Description of the task – Copy out each line of the data that holds the word "seed".
● ● ● ● ● ● ●
(* ===== verification/BlockBuilder.v ===== *)
(** * Building blocks

    Models table/block_based/block_builder.h and block_builder.cc,
    table/block_based/data_block_footer.cc, and
    table/block_based/data_block_hash_index.h and .cc, with [Hash] and
    [GetSliceHash] of util/hash.h and util/hash.cc.

    A block is a sequence of entries, each a key with the bytes it shares with
    the key before it removed, and a value; then the offsets of the entries
    that share nothing (restart points), optionally a hash index, and a footer.
    The lemmas show that a builder's state always represents the entries that
    were added: [built_layout] is what the iterators of [Block] rely on. *)

From S2P Require Import Prelude Binary64 Coding Slice Comparator DbFormat TableFormat.
From Stdlib Require Import SpecFloat.

(** ** Hash (util/hash.cc) *)

(** [static_cast<uint32_t>(static_cast<int8_t>(data[i]))]. *)
Definition sign_extend (b : byte) : Z := u32 (char_of b).

Definition Hash_word (h w : Z) : Z :=
  let h := u32 (h + w) in
  let h := u32 (h * 0xc6a4a793) in
  Z.lxor h (Z.shiftr h 16).

Fixpoint Hash_loop (h : Z) (data : bytes) : Z :=
  match data with
  | b0 :: b1 :: b2 :: b3 :: data => Hash_loop (Hash_word h (DecodeFixed32 [b0; b1; b2; b3])) data
  | rest =>
      let h := match rest with
               | [_; _; b2] => u32 (h + u32 (Z.shiftl (sign_extend b2) 16)) | _ => h end in
      let h := match rest with
               | [_; b1; _] | [_; b1] => u32 (h + u32 (Z.shiftl (sign_extend b1) 8)) | _ => h end in
      match rest with
      | b0 :: _ =>
          let h := u32 (h + sign_extend b0) in
          let h := u32 (h * 0xc6a4a793) in
          Z.lxor h (Z.shiftr h 24)
      | [] => h
      end
  end.

(** [n * m] is computed in [size_t], and the exclusive or is cut to 32 bits. *)
Definition Hash (data : bytes) (seed : Z) : Z :=
  Hash_loop (u32 (Z.lxor seed (u64 (slen data * 0xc6a4a793)))) data.

Definition GetSliceHash (s : bytes) : Z := Hash s 397.

(** ** The block footer *)

Inductive DataBlockIndexType := kDataBlockBinarySearch | kDataBlockBinaryAndHash.

#[export] Instance DataBlockIndexType_eq_dec : EqDecision DataBlockIndexType.
Proof. solve_decision. Defined.

Definition kDataBlockIndexTypeBitShift : Z := 31.
Definition kMaxNumRestarts : Z := u32 (Z.shiftl 1 kDataBlockIndexTypeBitShift) - 1.
Definition kNumRestartsMask : Z := u32 (Z.shiftl 1 kDataBlockIndexTypeBitShift) - 1.

Definition PackIndexTypeAndNumRestarts (index_type : DataBlockIndexType) (num_restarts : Z) : Z :=
  match index_type with
  | kDataBlockBinaryAndHash => Z.lor num_restarts (Z.shiftl 1 kDataBlockIndexTypeBitShift)
  | kDataBlockBinarySearch => num_restarts
  end.

Definition UnPackIndexTypeAndNumRestarts (block_footer : Z) : DataBlockIndexType * Z :=
  (if negb (Z.land block_footer (Z.shiftl 1 kDataBlockIndexTypeBitShift) =? 0)
   then kDataBlockBinaryAndHash else kDataBlockBinarySearch,
   Z.land block_footer kNumRestartsMask).

(** ** The hash index *)

Definition kNoEntry : Z := 255.
Definition kCollision : Z := 254.
Definition kMaxRestartSupportedByHashIndex : Z := 253.
Definition kMaxBlockSizeSupportedByHashIndex : Z := Z.shiftl 1 16.

(** [0.75] *)
Definition kDefaultUtilRatio : double := S754_finite false 6755399441055744 (-53).

(** [static_cast<uint16_t>] truncates; the conversion of a number that does not
    fit is undefined, and taken modulo [2^16] here. *)
Definition dbl_to_u16 (d : double) : Z :=
  match d with
  | S754_finite s m e => let n := Z.shiftl (Zpos m) e in u16 (if s then - n else n)
  | _ => 0
  end.

Record DataBlockHashIndexBuilder := {
  bucket_per_key_ : double;
  estimated_num_buckets_ : double;
  valid_ : bool;
  hash_and_restart_pairs_ : list (Z * Z)
}.

Definition HIB_init : DataBlockHashIndexBuilder :=
  {| bucket_per_key_ := dbl_minus_1; estimated_num_buckets_ := dbl_0; valid_ := false;
     hash_and_restart_pairs_ := [] |}.

Definition HIB_Initialize (b : DataBlockHashIndexBuilder) (util_ratio : double) : DataBlockHashIndexBuilder :=
  let util_ratio := if dbl_leb util_ratio dbl_0 then kDefaultUtilRatio else util_ratio in
  {| bucket_per_key_ := dbl_div dbl_1 util_ratio; estimated_num_buckets_ := estimated_num_buckets_ b;
     valid_ := true; hash_and_restart_pairs_ := hash_and_restart_pairs_ b |}.

Definition HIB_Valid (b : DataBlockHashIndexBuilder) : bool := valid_ b && dbl_ltb dbl_0 (bucket_per_key_ b).

Definition HIB_EstimateSize (b : DataBlockHashIndexBuilder) : Z :=
  let estimated_num_buckets := dbl_to_u16 (estimated_num_buckets_ b) in
  let estimated_num_buckets := Z.lor estimated_num_buckets 1 in
  2 + estimated_num_buckets.

Definition HIB_Add (b : DataBlockHashIndexBuilder) (key : bytes) (restart_index : Z)
    : DataBlockHashIndexBuilder :=
  if kMaxRestartSupportedByHashIndex <? restart_index then
    {| bucket_per_key_ := bucket_per_key_ b; estimated_num_buckets_ := estimated_num_buckets_ b;
       valid_ := false; hash_and_restart_pairs_ := hash_and_restart_pairs_ b |}
  else
    {| bucket_per_key_ := bucket_per_key_ b;
       estimated_num_buckets_ := dbl_add (estimated_num_buckets_ b) (bucket_per_key_ b);
       valid_ := valid_ b;
       hash_and_restart_pairs_ := hash_and_restart_pairs_ b ++ [(GetSliceHash key, restart_index)] |}.

(** One pair of the loop that fills the buckets. *)
Definition fill_bucket (num_buckets : Z) (buckets : list Z) (entry : Z * Z) : list Z :=
  let (hash_value, restart_index) := entry in
  let buck_idx := Z.to_nat (u16 (hash_value mod num_buckets)) in
  match buckets !! buck_idx with
  | Some old =>
      if old =? kNoEntry then <[buck_idx := restart_index]> buckets
      else if negb (old =? restart_index) then <[buck_idx := kCollision]> buckets
      else buckets
  | None => buckets
  end.

Definition HIB_num_buckets (b : DataBlockHashIndexBuilder) : Z :=
  let num_buckets := dbl_to_u16 (estimated_num_buckets_ b) in
  let num_buckets := if num_buckets =? 0 then 1 else num_buckets in
  Z.lor num_buckets 1.

Definition HIB_buckets (b : DataBlockHashIndexBuilder) : list Z :=
  let num_buckets := HIB_num_buckets b in
  fold_left (fill_bucket num_buckets) (hash_and_restart_pairs_ b)
    (replicate (Z.to_nat num_buckets) kNoEntry).

Definition HIB_Finish (b : DataBlockHashIndexBuilder) (buffer : bytes) : bytes :=
  let buffer := buffer ++ (to_byte <$> HIB_buckets b) in
  PutFixed16 buffer (HIB_num_buckets b).

Definition HIB_Reset (b : DataBlockHashIndexBuilder) : DataBlockHashIndexBuilder :=
  {| bucket_per_key_ := bucket_per_key_ b; estimated_num_buckets_ := dbl_0; valid_ := true;
     hash_and_restart_pairs_ := [] |}.

(** The reader's side: [num_buckets_] and the offset of the map. *)
Definition HI_Initialize (data : bytes) (size : Z) : Z * Z :=
  let num_buckets := DecodeFixed16 (sdrop (size - 2) data) in
  (num_buckets, u16 (size - 2 - num_buckets)).

(** [None]: a division by zero, or a read behind the block. *)
Definition HI_Lookup (num_buckets : Z) (data : bytes) (map_offset : Z) (key : bytes) : option Z :=
  let hash_value := GetSliceHash key in
  if num_buckets =? 0 then None
  else
    let idx := u16 (hash_value mod num_buckets) in
    ub <$> data !! Z.to_nat (map_offset + idx).

(** ** BlockBuilder *)

Record BlockBuilder := {
  block_restart_interval_ : Z;
  use_delta_encoding_ : bool;
  use_value_delta_encoding_ : bool;
  strip_ts_sz_ : Z;
  bb_is_user_key_ : bool;
  buffer_ : bytes;
  restarts_ : list Z;
  estimate_ : Z;
  counter_ : Z;
  finished_ : bool;
  last_key_ : bytes;
  data_block_hash_index_builder_ : DataBlockHashIndexBuilder
}.

(** The same configuration with another state. *)
Definition with_state (b : BlockBuilder) (buffer : bytes) (restarts : list Z) (estimate counter : Z)
    (finished : bool) (last_key : bytes) (hib : DataBlockHashIndexBuilder) : BlockBuilder :=
  {| block_restart_interval_ := block_restart_interval_ b; use_delta_encoding_ := use_delta_encoding_ b;
     use_value_delta_encoding_ := use_value_delta_encoding_ b; strip_ts_sz_ := strip_ts_sz_ b;
     bb_is_user_key_ := bb_is_user_key_ b; buffer_ := buffer; restarts_ := restarts;
     estimate_ := estimate; counter_ := counter; finished_ := finished; last_key_ := last_key;
     data_block_hash_index_builder_ := hib |}.

Definition BlockBuilder_make (block_restart_interval : Z) (use_delta_encoding use_value_delta_encoding : bool)
    (index_type : DataBlockIndexType) (data_block_hash_table_util_ratio : double) (ts_sz : Z)
    (persist_user_defined_timestamps is_user_key : bool) : BlockBuilder :=
  {| block_restart_interval_ := block_restart_interval; use_delta_encoding_ := use_delta_encoding;
     use_value_delta_encoding_ := use_value_delta_encoding;
     strip_ts_sz_ := if persist_user_defined_timestamps then 0 else ts_sz;
     bb_is_user_key_ := is_user_key; buffer_ := []; restarts_ := [0]; estimate_ := 4 + 4; counter_ := 0;
     finished_ := false; last_key_ := [];
     data_block_hash_index_builder_ :=
       match index_type with
       | kDataBlockBinarySearch => HIB_init
       | kDataBlockBinaryAndHash => HIB_Initialize HIB_init data_block_hash_table_util_ratio
       end |}.

Definition BlockBuilder_Reset (b : BlockBuilder) : BlockBuilder :=
  with_state b [] (take 1 (restarts_ b)) (4 + 4) 0 false []
    (if HIB_Valid (data_block_hash_index_builder_ b) then HIB_Reset (data_block_hash_index_builder_ b)
     else data_block_hash_index_builder_ b).

(** The contents go to the caller's buffer. *)
Definition SwapAndReset (b : BlockBuilder) (buffer : bytes) : BlockBuilder * bytes :=
  (BlockBuilder_Reset (with_state b buffer (restarts_ b) (estimate_ b) (counter_ b) (finished_ b)
     (last_key_ b) (data_block_hash_index_builder_ b)), buffer_ b).

Definition CurrentSizeEstimate (b : BlockBuilder) : Z :=
  estimate_ b + (if HIB_Valid (data_block_hash_index_builder_ b)
                 then HIB_EstimateSize (data_block_hash_index_builder_ b) else 0).

Definition BlockBuilder_empty (b : BlockBuilder) : bool := bool_decide (buffer_ b = []).

Definition EstimateSizeAfterKV (b : BlockBuilder) (key value : bytes) : Z :=
  let estimate := CurrentSizeEstimate b in
  let estimate := estimate + slen key in
  let estimate := if 0 <? strip_ts_sz_ b then estimate - strip_ts_sz_ b else estimate in
  let restart := block_restart_interval_ b <=? counter_ b in
  let estimate :=
    estimate + (if negb (use_value_delta_encoding_ b) || restart then slen value else slen value / 2) in
  let estimate := if restart then estimate + 4 else estimate in
  let estimate := estimate + 4 in
  let estimate := estimate + VarintLength (slen key) in
  if negb (use_value_delta_encoding_ b) || restart then estimate + VarintLength (slen value) else estimate.

Definition MaybeStripTimestampFromKey (b : BlockBuilder) (key : bytes) : bytes :=
  if 0 <? strip_ts_sz_ b then
    if bb_is_user_key_ b then remove_suffix key (strip_ts_sz_ b)
    else StripTimestampFromInternalKey [] key (strip_ts_sz_ b)
  else key.

Definition AddWithLastKeyImpl (b : BlockBuilder) (key value last_key : bytes) (delta_value : option bytes)
    (buffer_size : Z) : BlockBuilder :=
  let key_to_persist := MaybeStripTimestampFromKey b key in
  let last_key_persisted := if slen last_key =? 0 then last_key else MaybeStripTimestampFromKey b last_key in
  let '(restarts, estimate, counter, shared) :=
    if block_restart_interval_ b <=? counter_ b
    then (restarts_ b ++ [u32 buffer_size], estimate_ b + 4, 0, 0)
    else (restarts_ b, estimate_ b, counter_ b,
          if use_delta_encoding_ b then difference_offset key_to_persist last_key_persisted else 0) in
  let non_shared := slen key_to_persist - shared in
  let buffer :=
    if use_value_delta_encoding_ b
    then PutVarint32Varint32 (buffer_ b) (u32 shared) (u32 non_shared)
    else PutVarint32Varint32Varint32 (buffer_ b) (u32 shared) (u32 non_shared) (u32 (slen value)) in
  let buffer := buffer ++ stake non_shared (sdrop shared key_to_persist) in
  let buffer :=
    if negb (shared =? 0) && use_value_delta_encoding_ b
    then buffer ++ default [] delta_value else buffer ++ value in
  let hib := data_block_hash_index_builder_ b in
  let hib := if HIB_Valid hib then HIB_Add hib (ExtractUserKey key) (slen restarts - 1) else hib in
  with_state b buffer restarts (estimate + (slen buffer - buffer_size)) (counter + 1) (finished_ b)
    (last_key_ b) hib.
Definition SeekToFirstImpl (s : It) : option It :=
  match c_data c with
  | None => Some s
  | Some _ =>
      s ← SeekToRestartPoint c s 0;
      r ← ParseNextMetaKey s;
      let '(_, _, s) := r in
      Some (set_idx s 0)
  end.

Definition SeekToLastImpl (s : It) : option It :=
  match c_data c with
  | None => Some s
  | Some _ =>
      s ← SeekToRestartPoint c s (c_num_restarts c - 1);
      let s := set_idx s (s32 (u32 ((c_num_restarts c - 1) * c_block_restart_interval c))) in
      skip_to (scan_fuel c) ParseNextMetaKey (c_restarts c) 1 s
  end.

Definition SeekForPrevImpl (target : bytes) (s : It) : option It :=
  match c_data c with
  | None => Some s
  | Some _ =>
      r ← BinarySeek wild c DecodeKey target s;
      match r with
      | inl s => Some s
      | inr (index, skip, s) =>
          s ← FindKeyAfterBinarySeek c NextImpl target index skip s;
          if negb (Iter_Valid c s)
          then if ok (status_ s) then SeekToLastImpl s else Some s
          else prev_loop c (scan_fuel c) PrevImpl target s
      end
  end.

Definition SeekToFirst (s : It) : option It := s ← SeekToFirstImpl s; UpdateKey wild Hash64 c s.
Definition SeekToLast (s : It) : option It := s ← SeekToLastImpl s; UpdateKey wild Hash64 c s.
Definition Seek (target : bytes) (s : It) : option It := s ← SeekImpl target s; UpdateKey wild Hash64 c s.
Definition SeekForPrev (target : bytes) (s : It) : option It :=
  s ← SeekForPrevImpl target s; UpdateKey wild Hash64 c s.
Definition Next (s : It) : option It := s ← NextImpl s; UpdateKey wild Hash64 c s.
Definition Prev (s : It) : option It := s ← PrevImpl s; UpdateKey wild Hash64 c s.

(** [GetRestartInterval] and [NumberOfKeys] are overridden. *)
Definition Meta_GetRestartInterval (s : It) : Z * It := (1, s).
Definition Meta_NumberOfKeys (s : It) : Z * It := (c_num_restarts c, s).

End Meta.
End MetaBlockIter.

(** ** IndexBlockIter *)

Record IndexCfg := {
  value_delta_encoded_ : bool;
  have_first_key_ : bool;
  idx_global_seqno_ : option Z          (** [global_seqno_state_] *)
}.

Module IndexBlockIter.
Section Index.
Variable wild : Z.
Variable Hash64 : bytes -> Z -> Z.
Variable c : Cfg.
Variable ic : IndexCfg.

(** The member is [decoded_value_]. *)
Definition It : Type := St IndexValue.

Definition DecodeCurrentValue (is_shared : bool) (s : It) : option It :=
  let voff := fst (value_ s) in
  v ← bread (dat c) voff (c_restarts c - voff);
  let old := sub_ s in
  let '(_, d, rest) :=
    IndexValue_DecodeFrom old v (have_first_key_ ic)
      (if value_delta_encoded_ ic && is_shared then Some (iv_handle old) else None) in
  let s := set_value s (voff, slen v - slen rest) in
  let d :=
    match idx_global_seqno_ ic with
    | None => d
    | Some g =>
        let k := spec {| a_key := []; a_user := false; a_pinned := false |}
                   (OSetInternalKey (iv_first_internal_key d) true) in
        let value_type := ExtractValueType (a_key k) in
        let k := spec k (OUpdateInternalKey g value_type None) in
        IV (iv_handle d) (a_key k)
    end in
  let d :=
    if c_pad_min_timestamp c && negb (slen (iv_first_internal_key d) =? 0)
    then IV (iv_handle d) (PadInternalKeyWithMinTimestamp [] (iv_first_internal_key d) (c_ts_sz c))
    else d in
  Some (set_sub s d).
(** One parse, with the index of the entry adjusted afterwards. *)
Lemma parse_prep s i idx : prep s i -> (trk = true -> idx = Z.of_nat i) ->
  exists ok sh s', Parse s = Some (ok, sh, s') /\ ok = bool_decide (i < length es)%nat /\
    cur_entry_idx_ s' = cur_entry_idx_ s /\ (ok = true -> ready s' (S i)) /\
    at_pos (set_idx s' idx) (posn i).
Proof.
  intros [Hr Hx Hri Hst] Hidx. unfold posn. destruct (decide (i < length es)%nat) as [Hlt|Hge].
  - destruct (lookup_lt_is_Some_2 es i Hlt) as [e He].
    destruct (Parse_ok s i e Hr Hx He Hri) as (sh & s' & HP & Hp & Hxp & Hst' & Hi').
    exists true, sh, s'. rewrite bool_decide_true by done. split; [done|]. split; [done|]. split; [done|].
    split; [intros _; by eapply parsed_ready|].
    split; [cbn; congruence|]. split; [apply Hp|]. split; [by eapply Xp_g|].
    exists e. split; [|done]. destruct Hp. by split.
  - assert (i = length es) as -> by (pose proof (rd_le _ _ Hr); lia).
    exists false, false, (set_pos s (c_restarts c) (c_num_restarts c)). rewrite bool_decide_false by lia.
    split; [by apply Parse_end|]. split; [done|]. split; [done|]. split; [done|].
    split; [done|]. split; [apply (rd_user _ _ Hr)|]. split; [by eapply Xr_g|done].
Qed.

Lemma Next_prep s i : prep s i -> (trk = true -> cur_entry_idx_ s = Z.of_nat i - 1) ->
  exists s', Next_of s = Some s' /\ at_pos s' (posn i).
Proof.
  intros Hp Hidx. destruct (parse_prep s i (cur_entry_idx_ s + 1) Hp) as (ok & sh & s' & HP & _ & Hi & _ & Hat).
  { intros Ht. specialize (Hidx Ht). lia. }
  unfold Next_of. rewrite HP. cbn [mbind option_bind]. rewrite Hi. eauto.
Qed.

Lemma Next_ok s i : at_pos s (Some i) -> exists s', Next_of s = Some s' /\ at_pos s' (posn (S i)).
Proof.
  intros H. apply Next_prep; [by apply at_pos_prep|]. destruct H as (_ & _ & _ & e & _ & _ & Ht).
  intros Htr. specialize (Ht Htr). lia.
Qed.

Lemma restart_prep s j : (j < length rs)%nat -> a_user (raw_key_ s) = uk -> Xg (sub_ s) -> status_ s = OK ->
  exists s', SeekToRestartPoint c s (Z.of_nat j) = Some s' /\ prep s' (Nat.min (j * r) (length es)) /\
    same_rest s s' /\ current_ s' = current_ s /\ restart_index_ s' = Z.of_nat j.
Proof.
  intros Hj Hu Hg Hst. destruct (SeekToRestartPoint_ready s j Hj Hu) as (s' & HS & Hr & Hri & Hc & Hsame).
  exists s'. split; [done|]. split; [|done]. destruct Hsame as (Hs' & _ & _ & _ & Hx). split; try done.
  - rewrite Hx. apply Xr_restart; [done|]. intros e He.
    assert (j * r < length es)%nat as Hlt by (apply lookup_lt_Some in He; lia).
    rewrite Nat.min_l in He by lia. destruct (lay_ent _ _ _ _ Hlay _ e He) as (_ & _ & _ & Hm & _).
    apply Hm, Nat.Div0.mod_mul.
  - rewrite Hri, Hnum. unfold slen. lia.
  - congruence.
Qed.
● ● ● ● ● ● ●
Solution below –
Definition Hash (data : bytes) (seed : Z) : Z :=
  Hash_loop (u32 (Z.lxor seed (u64 (slen data * 0xc6a4a793)))) data.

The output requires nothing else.